We've all heard about men having guts or balls. But do you really know the difference between them? In an effort to keep you informed,
the definition for each listed below...

GUTS - is arriving home late after a night out with the guys, being met by your wife with a broom, and having the guts to ask: "Are you
still cleaning, or are you flying somewhere?"

BALLS - is coming home late after a night out with the guys, smelling of perfume and liquor, lipstick on your collar, slapping your wife on
the butt and having the balls to say: "You're next."

I hope this clears up any confusion on the definitions. Medically speaking, there is no difference in the outcome since both clearly
result in death.

"Life consists not of holding good cards but in playing those you hold well."

What's in a Name?

An Otea Indian boy asked his father, the big chief and shaman of
the tribe, "Papa, why is it that we always have long names, while the
white men have short names - Bill, Tex or Sam, for example?"

His father replied, "Well, you see, my son, our names represent a
symbol, a sign, or a poem for our culture, not like the white men, who
live all together and repeat their names from generation to
generation. Also, it is part of our heritage that in spite of
everything, we survive. For example, your sister's name is Small
Romantic Moon Over The Lake, because on the night she was born, there
was a beautiful moon reflected in the lake. Then there is your
brother, Big White Horse Of The Prairies, because he was born on a day
that the big white horse who gallops over the prairies of the world
appeared near our camp and is a symbol of our capacity to live and
the life force of our people. It's very simple and easy to
understand."

"Do you have any other questions, Little Broken Condom Made in China?"

Pancackes

Brenda and Steve took their six-year-old son to the doctor. With some hesitation, they explained that although their little angel appeared to be in good health, they were concerned about his rather small penis.

After examining the child, the doctor confidently declared, "Just feed him pancakes. That should solve the problem."

The next morning when the boy arrived at breakfast, there was a large stack of warm pancakes in the middle of the table.

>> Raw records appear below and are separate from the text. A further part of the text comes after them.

Lemma first_present_ne (k : string) (cols names : list string) (c : string) :
  k ∉ names → first_present cols names = Some c → c ≠ k.
Proof.
  intros Hk (e & l & -> & _)%first_present_Some ->. apply Hk. set_solver.
Qed.

Ltac not_in_list := by apply (bool_decide_unpack _).

Ltac lockstep_find :=
  eapply (ok_rel_bind (λ a a', a = a' ∧ a ≠ "Leje/måned"));
  [ apply ok_rel_find_column; [assumption|not_in_list]
  | intros ? ? [<- ?] ].

Ltac lockstep_copy :=
  eapply (ok_rel_bind (same_but "Leje/måned"));
  [ apply ok_rel_lift;
    let Ha := fresh in let Ha' := fresh in
    intros ? ? Ha Ha';
    refine (same_but_copy_col _ _ _ _ _ _ _ _ _ Ha Ha'); [eassumption|assumption]
  | intros ? ? ? ].

Lemma leje_standardize_same_but (sheet sheet' : DataFrame) :
  same_but "Leje/måned" sheet sheet' →
  ok_rel (same_but "Leje/måned") (Leje.standardize sheet) (Leje.standardize sheet').
Proof.
  intros Hs. unfold Leje.standardize.
  do 9 lockstep_find.
  cbv zeta.
  rewrite <- (same_but_first_present "Leje/måned" sheet sheet'
                ["Opførelsesår"; "Opfoerelsesaar"; "Byggeår"; "Year built"] Hs)
    by not_in_list.
  rewrite <- (same_but_first_present "Leje/måned" sheet sheet'
                ["Boligtype"; "Type"; "Property type"] Hs)
    by not_in_list.
  do 9 lockstep_copy.
  eapply (ok_rel_bind (same_but "Leje/måned")).
  { destruct (first_present (columns sheet)
                ["Opførelsesår"; "Opfoerelsesaar"; "Byggeår"; "Year built"])
      as [c|] eqn:Ec.
    - apply first_present_ne with (k := "Leje/måned") in Ec; [|not_in_list].
      lockstep_copy.
      eapply (ok_rel_bind (λ _ _, True)); [apply ok_rel_any|intros _ _ _].
      by apply ok_rel_ret.
    - eapply (ok_rel_bind (λ _ _, True)); [apply ok_rel_any|intros _ _ _].
      apply ok_rel_ret. by apply same_but_set_col_scalar. }
  intros ? ? ?.
  eapply (ok_rel_bind (same_but "Leje/måned")).
  { destruct (first_present (columns sheet) ["Boligtype"; "Type"; "Property type"])
      as [c|] eqn:Ec.
    - apply first_present_ne with (k := "Leje/måned") in Ec; [|not_in_list].
      lockstep_copy.
      eapply (ok_rel_bind (λ _ _, True)); [apply ok_rel_any|intros _ _ _].
      by apply ok_rel_ret.
    - eapply (ok_rel_bind (λ _ _, True)); [apply ok_rel_any|intros _ _ _].
      apply ok_rel_ret. by apply same_but_set_col_scalar. }
  intros dfa dfb Hab.
  assert (Hset : ∀ (x y : DataFrame) t z,
             same_but "Leje/måned" x y →
             (lift (get_col y "Årsleje")
                ≫= λ c_aar, lift (series_div (qz 12) c_aar)
                ≫= λ c_maned, mret (set_col y "Leje/måned" c_maned)) = (t, Ok z) →
             same_but "Leje/måned" x z).
  { intros x y t z Hxy Hz.
    apply M_bind_inv in Hz as (? & c_aar & ? & _ & Hz & _).
    apply M_bind_inv in Hz as (? & c_maned & ? & _ & Hz & _).
    injection Hz as _ <-. by apply same_but_sym, same_but_set_col_l, same_but_sym. }
  destruct (has_column dfa "Leje/måned"), (has_column dfb "Leje/måned").
  - by apply ok_rel_ret.
  - intros t x t' y [= _ <-] Hy. by eapply Hset.
  - intros t x t' y Hx [= _ <-]. eapply same_but_sym, Hset; [|exact Hx].
    by apply same_but_sym.
  - intros t x t' y Hx Hy.
    apply M_bind_inv in Hx as (? & c_aar & ? & _ & Hx & _).
    apply M_bind_inv in Hx as (? & c_maned & ? & _ & Hx & _).
    injection Hx as _ <-. eapply Hset; [|exact Hy].
    by apply same_but_set_col_l.
Qed.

"Gee, Mom," he exclaimed. "For me?"

"Just take two," Brenda replied. "The rest are for your father."

The Sermon

A man went to church one day and afterward he stopped to shake the preacher's hand. He said, "Preacher, I'll tell you, that was a damned fine sermon. Damned good!"

The preacher said, "Thank you sir, but I'd rather you didn't use profanity."

The man said, "I was so damned impressed with that sermon I put five thousand dollars in the offering plate!"

The preacher said, "No shit?"

Teenage Sex

The mother of a 17-year-old girl was concerned that her daughter was having sex. Worried the girl might become pregnant and adversely impact the family's status, she consulted the family doctor.

The doctor told her that teenagers today were very willful and any attempt to stop the girl would probably result in rebellion. He then told her to arrange for her daughter to be put on birth control and until then, talk to her and give her a box of condoms.

Later that evening, as her daughter was preparing for a date, the woman told her about the situation and handed her a box of condoms.

The girl burst out laughing and reached over to hug her mother saying:

"Oh Mom, you don't have to worry about that. I'm dating Susan!"

End of the Honeymoon

A young couple got married and went on their honeymoon. When they got back, the bride immediately called her mother.
"Well," said her mother, "so how was the honeymoon, honey?"

"Oh, mama," she replied, "the honeymoon was wonderful! So romantic..."
Suddenly she burst out crying. "But, mama, as soon as we returned home, Sam started using the most horrible language -- things I'd never heard before! I mean all these awful 4-letter words. You've gotta take me home...PLEASE MAMA!"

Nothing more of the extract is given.